By Richard Thomas
McKenzie Bourbon Whiskey is a prime example of the spirit of experimentation sweeping American whiskey these days. Made by Finger Lakes Distillery, a small operator nestled into the wine country of upstate New York, McKenzie Bourbon (along with McKenzie Rye) incorporates the two big trends that are changing the face of whiskey-making in the United States.
The first of those trends is small barrel aging, a development that has not gone unmarred by controversy. Briefly, the point of small barrel aging is to increase whiskey exposure to barrel, accelerating the absorption of certain characteristics from the wood. Primary maturation for McKenzie Bourbon is in 10-gallon (as opposed to the traditional 53-gallon) charred, new oak barrels, and lasts for up to 18 months.
The other new trend found in McKenzie Bourbon is finishing. A well-established practice in Scotland, transferring whiskey to a new set of barrels for another, secondary round of aging is relatively new in America. Finger Lakes finishes its bourbon in old chardonnay casks for about four to six weeks.
These two trendy features aside, McKenzie Bourbon has all the other traditional features of a craft whiskey. The grain for the mashbill (70% corn, 20% rye, 10% malted barley) is carefully chosen, with the heirloom corn and rye coming from area farmers. After fermentation, the whiskey is double pot-distilled in equipment made by those master engineers in Holstein, Germany. After the aforementioned, abbreviated aging, the bourbon is bottled at 91 proof (45.5% abv).
I must admit that Finger Lakes’ choice of packaging doesn’t look like much. The bottle is just fine: a clear glass, squat, rounded container that does a fine job of showing off the whiskey within. However, the labeling is the sort of thing I might expect from trinkets in an Old West tourist trap. Sitting somewhere in the middle is the faux copper, plastic stopper with artificial cork. Its appearance is something a mixed bag, but don’t let that throw you.
Even so, the best part about the how the whiskey looks is the color. An orangey-amber resembling polished copper, the McKenzie Bourbon manages to be both bright and dark at the same time. The nose is full, but light and crisp, with a scent that is predominately woody, its oaky and vanilla notes trailing off into a slight astringency, and with a noticeable dash of dried fruit.
On the palate, McKenzie Bourbon has a silky texture. The flavors are once again primarily the woody oak, vanilla and caramel, but with a little extra dried fruits sweetness, plus a minor nutty note and a touch of rye spice. The finish has a middling length and a moderate warmth, with the woody notes fading out into a lingering spiciness.
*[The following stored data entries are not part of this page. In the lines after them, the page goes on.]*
(** X13: the simulator's timetable. With the clock not behind the start,
    [get_current_state] never indexes outside its list: in every period
    of 300 seconds it answers idle for the first minute, then printing,
    anomaly, error and printing again, one minute each. *)
Theorem simulator_schedule (elapsed : Q) :
  0 <= elapsed ->
  let r := qmod elapsed 300 in
  0 <= r /\ r < 300
  /\ get_current_state elapsed
     = Some (if Qlt_le_dec r 60 then "idle"
             else if Qlt_le_dec r 120 then "printing"
             else if Qlt_le_dec r 180 then "anomaly"
             else if Qlt_le_dec r 240 then "error"
             else "printing")%string.
Proof. intros _. apply schedule_of. Qed.

Lemma simulator_statuses (elapsed base_time : Q) (ts : string) (u1 u2 : Q)
    (data : reading) :
  get_printer_data elapsed base_time ts u1 u2 = SimData data ->
  timestamp data = ts
  /\ ((printer_status data = "error" /\ filament_status data = "jammed")
      \/ ((printer_status data = "idle" \/ printer_status data = "printing")
          /\ filament_status data = "ok"))%string.
Proof.
  unfold get_printer_data.
  destruct (get_current_state elapsed) as [state|]; [|discriminate].
  destruct (state =? "idle")%string; [intros [= <-]; cbn; auto|].
  destruct (state =? "printing")%string; [intros [= <-]; cbn; auto|].
  destruct (state =? "anomaly")%string; [intros [= <-]; cbn; auto|].
  destruct (state =? "error")%string; [intros [= <-]; cbn; auto|].
  discriminate.
Qed.

(** X14: with the clock not behind the start, the simulator always
    answers with a reading, never with [None] or an exception. Its
    [printer_status] is idle, printing or error, and its filament is
    jammed exactly when the printer is in the error state. *)
Theorem simulator_readings (elapsed base_time : Q) (ts : string) (u1 u2 : Q) :
  0 <= elapsed ->
  exists data,
    get_printer_data elapsed base_time ts u1 u2 = SimData data
    /\ timestamp data = ts
    /\ In (printer_status data) ["idle"; "printing"; "error"]%string
    /\ (filament_status data = "jammed" <-> printer_status data = "error")%string.
Proof.
  intros Hpos.
  destruct (schedule_of elapsed) as (_ & _ & Hstate).
  destruct (get_printer_data elapsed base_time ts u1 u2) as [data| |] eqn:E.
  - exists data. split; [reflexivity|].
    destruct (simulator_statuses _ _ _ _ _ _ E)
      as (Hts & [(Hp & Hf)|([Hp|Hp] & Hf)]);
      rewrite Hp, Hf; cbn; repeat split; auto; discriminate.
  - exfalso. unfold get_printer_data in E. rewrite Hstate in E.
    repeat (destruct (Qlt_le_dec (qmod elapsed 300) _));
      simpl in E; discriminate E.
  - exfalso. unfold get_printer_data in E. rewrite Hstate in E.
    repeat (destruct (Qlt_le_dec (qmod elapsed 300) _));
      simpl in E; discriminate E.
Qed.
The usual complaint about small barrel aging is that, by doing things quickly, many of the processes of barrel maturation that take place only over the course of years are cut out of the equation, producing an inferior whiskey. Whatever one thinks of that conclusion, Finger Lakes certainly got around it with the chardonnay finish, which undoubtedly took the sophistication of the McKenzie Bourbon up a notch. While not great whiskey, it is a good whiskey, and certainly pleasant enough to satisfy the needs of most any sipper.
The one word of advice I have about the McKenzie Bourbon is to drink it neat. I found adding a splash of water does nothing beyond watering it down. This stuff is fine just the way it is.
I have seen McKenzie Bourbon listed at around $45, although some vendors price a bottle all the way up to the middle 50s.
* My bottle came from Batch 9 – 2012. There may be some variation between individual batches.